Institutions that can control both asset issuance and the settlement rails stand to benefit most. Citi calls these players “structural orchestrators.” They combine scale, client relationships, and the ability to integrate on-chain infrastructure. Newer entrants will push innovation, but established firms with balance sheet strength and regulatory comfort are well placed if they adapt.

Private markets move more slowly

Private markets get less emphasis in the near term. Tokenization can improve access and efficiency there, but the relationship-driven and illiquid nature of private credit and equity means adoption will likely stay modest through 2030. Real estate funds are projected to see some growth, though still limited compared with public assets.

The report is straightforward about past setbacks. Earlier waves stalled because of regulatory uncertainty, fragmented infrastructure, and the lack of on-chain settlement assets. Those constraints are easing now, but challenges like cross-chain interoperability and thin secondary market liquidity remain.

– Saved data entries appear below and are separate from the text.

(* ===== verification/Sha256.v ===== *)
(** * [hashlib.sha256]: FIPS 180-4, on 32-bit words kept in [Z] *)

From S2P Require Import Prelude PyStr Codec.
Local Open Scope Z_scope.

Definition w32 (z : Z) : Z := z mod 4294967296.
Definition rotr (n x : Z) : Z := Z.lor (Z.shiftr x n) (w32 (Z.shiftl x (32 - n))).
Definition ch (x y z : Z) : Z := Z.lxor (Z.land x y) (Z.land (4294967295 - x) z).
Definition maj (x y z : Z) : Z := Z.lxor (Z.lxor (Z.land x y) (Z.land x z)) (Z.land y z).
Definition bsig0 (x : Z) : Z := Z.lxor (Z.lxor (rotr 2 x) (rotr 13 x)) (rotr 22 x).
Definition bsig1 (x : Z) : Z := Z.lxor (Z.lxor (rotr 6 x) (rotr 11 x)) (rotr 25 x).
Definition ssig0 (x : Z) : Z := Z.lxor (Z.lxor (rotr 7 x) (rotr 18 x)) (Z.shiftr x 3).
Definition ssig1 (x : Z) : Z := Z.lxor (Z.lxor (rotr 17 x) (rotr 19 x)) (Z.shiftr x 10).

Definition K256 : list Z :=
  [1116352408; 1899447441; 3049323471; 3921009573; 961987163; 1508970993; 2453635748;
   2870763221; 3624381080; 310598401; 607225278; 1426881987; 1925078388; 2162078206;
   2614888103; 3248222580; 3835390401; 4022224774; 264347078; 604807628; 770255983;
   1249150122; 1555081692; 1996064986; 2554220882; 2821834349; 2952996808; 3210313671;
   3336571891; 3584528711; 113926993; 338241895; 666307205; 773529912; 1294757372;
   1396182291; 1695183700; 1986661051; 2177026350; 2456956037; 2730485921; 2820302411;
   3259730800; 3345764771; 3516065817; 3600352804; 4094571909; 275423344; 430227734;
   506948616; 659060556; 883997877; 958139571; 1322822218; 1537002063; 1747873779;
   1955562222; 2024104815; 2227730452; 2361852424; 2428436474; 2756734187; 3204031479;
   3329325298].

Definition H256 : list Z :=
  [1779033703; 3144134277; 1013904242; 2773480762; 1359893119; 2600822924; 528734635;
   1541459225].

(** The padded message: 0x80, zeros up to 56 modulo 64, the bit length. *)
Definition sha_pad (l : bytes) : bytes :=
  let n := Z.of_nat (length l) in
  l ++ Byte.x80 :: replicate (Z.to_nat ((55 - n) mod 64)) Byte.x00 ++ int_to_bytes 8 (8 * n).

Fixpoint words32 (l : bytes) : list Z :=
  match l with
  | a :: b :: c :: d :: l => int_from_bytes [a; b; c; d] :: words32 l
  | _ => []
  end.

(** The message schedule, most recent word first. *)
Definition sched_step (w : list Z) : list Z :=
  let g i := nth i w 0 in
  w32 (ssig1 (g 1%nat) + g 6%nat + ssig0 (g 14%nat) + g 15%nat) :: w.
Definition schedule (w : list Z) : list Z := reverse (Nat.iter 48 sched_step (reverse w)).

Definition round (s : list Z) (kw : Z * Z) : list Z :=
  match s with
  | [a; b; c; d; e; f; g; h] =>
    let t1 := h + bsig1 e + ch e f g + kw.1 + kw.2 in
    let t2 := bsig0 a + maj a b c in
    [w32 (t1 + t2); a; b; c; w32 (d + t1); e; f; g]
  | _ => s
  end.

Definition compress (h w : list Z) : list Z :=
  zip_with (λ x y, w32 (x + y)) h (foldl round h (zip K256 (schedule w))).

Fixpoint sha_blocks (fuel : nat) (h : list Z) (w : list Z) : list Z :=
  match fuel, w with
  | S k, _ :: _ => sha_blocks k (compress h (take 16 w)) (drop 16 w)
  | _, _ => h
  end.

Definition sha256 (l : bytes) : bytes :=
  let w := words32 (sha_pad l) in
  mjoin (int_to_bytes 4 <$> sha_blocks (length w) H256 w).

(** [hashlib.sha256(data).hexdigest()] *)
Definition sha256_hex (l : bytes) : string := hex (sha256 l).

(** The test vectors of FIPS 180-4 for "abc", and of the empty message. *)
Example sha256_abc :
  sha256_hex (utf8_encode "abc")
  = "ba7816bf8f01cfea414140de5dae2223b00361a396177a9cb410ff61f20015ad".
Proof. vm_compute. reflexivity. Qed.

Example sha256_empty :
  sha256_hex [] = "e3b0c44298fc1c149afbf4c8996fb92427ae41e4649b934ca495991b7852b855".
Proof. vm_compute. reflexivity. Qed.

Example sha256_two_blocks :
  sha256_hex (utf8_encode "abcdbcdecdefdefgefghfghighijhijkijkljklmklmnlmnomnopnopq")
  = "248d6a61d20638b8e5c026930c3e6039a33ce45964ff2167f6ecedd419db06c1".
Proof. vm_compute. reflexivity. Qed.
(** A faithful image in stdpp's generic trees gives decidable equality. *)
Fixpoint to_tree (j : json) : gen_tree (bool + Z + string) :=
  match j with
  | JNull => GenNode 0 []
  | JBool b => GenLeaf (inl (inl b))
  | JInt z => GenLeaf (inl (inr z))
  | JStr s => GenLeaf (inr s)
  | JArr l => GenNode 1 (to_tree <$> l)
  | JObj d => GenNode 2 ((λ kv, GenNode 3 [GenLeaf (inr kv.1); to_tree kv.2]) <$> d)
  end.
Fixpoint of_tree (t : gen_tree (bool + Z + string)) : json :=
  match t with
  | GenLeaf (inl (inl b)) => JBool b
  | GenLeaf (inl (inr z)) => JInt z
  | GenLeaf (inr s) => JStr s
  | GenNode 1 l => JArr (of_tree <$> l)
  | GenNode 2 l =>
    JObj ((λ t, match t with
                | GenNode _ [GenLeaf (inr k); v] => (k, of_tree v)
                | _ => (EmptyString, JNull)
                end) <$> l)
  | GenNode _ _ => JNull
  end.
Lemma of_to_tree j : of_tree (to_tree j) = j.
Proof.
  induction j as [|b|z|s|l IH|d IH] using json_ind'; cbn; [done..| |]; f_equal.
  - rewrite <-list_fmap_compose. induction IH as [|x l Hx _ IH]; cbn; by f_equal.
  - rewrite <-list_fmap_compose.
    induction IH as [|[k v] d Hx _ IH]; cbn in *; [done|]. by rewrite Hx, IH.
Qed.
#[export] Instance to_tree_inj : Inj (=) (=) to_tree.
Proof. intros j1 j2 H. by rewrite <-(of_to_tree j1), H, of_to_tree. Qed.
#[export] Instance json_eq_dec : EqDecision json.
Proof.
  refine (λ j1 j2, cast_if (decide (to_tree j1 = to_tree j2))); abstract (by rewrite ?(inj_iff to_tree) in *).
Defined.
#[export] Instance json_countable : Countable json := inj_countable' to_tree of_tree of_to_tree.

Overall the outlook is measured but constructive. Tokenization is presented as an evolution in market infrastructure rather than a complete overhaul. The path depends more on regulatory coordination, liquidity alignment, and managing the hybrid transition than on pure technology.

The full report is worth reading if you work in capital markets or digital assets. It pulls together perspectives from a wide range of participants including DTCC, Consensys, Aave, T. Rowe Price, and others. The core message is that the pieces are finally falling into place for meaningful scale by the end of the decade.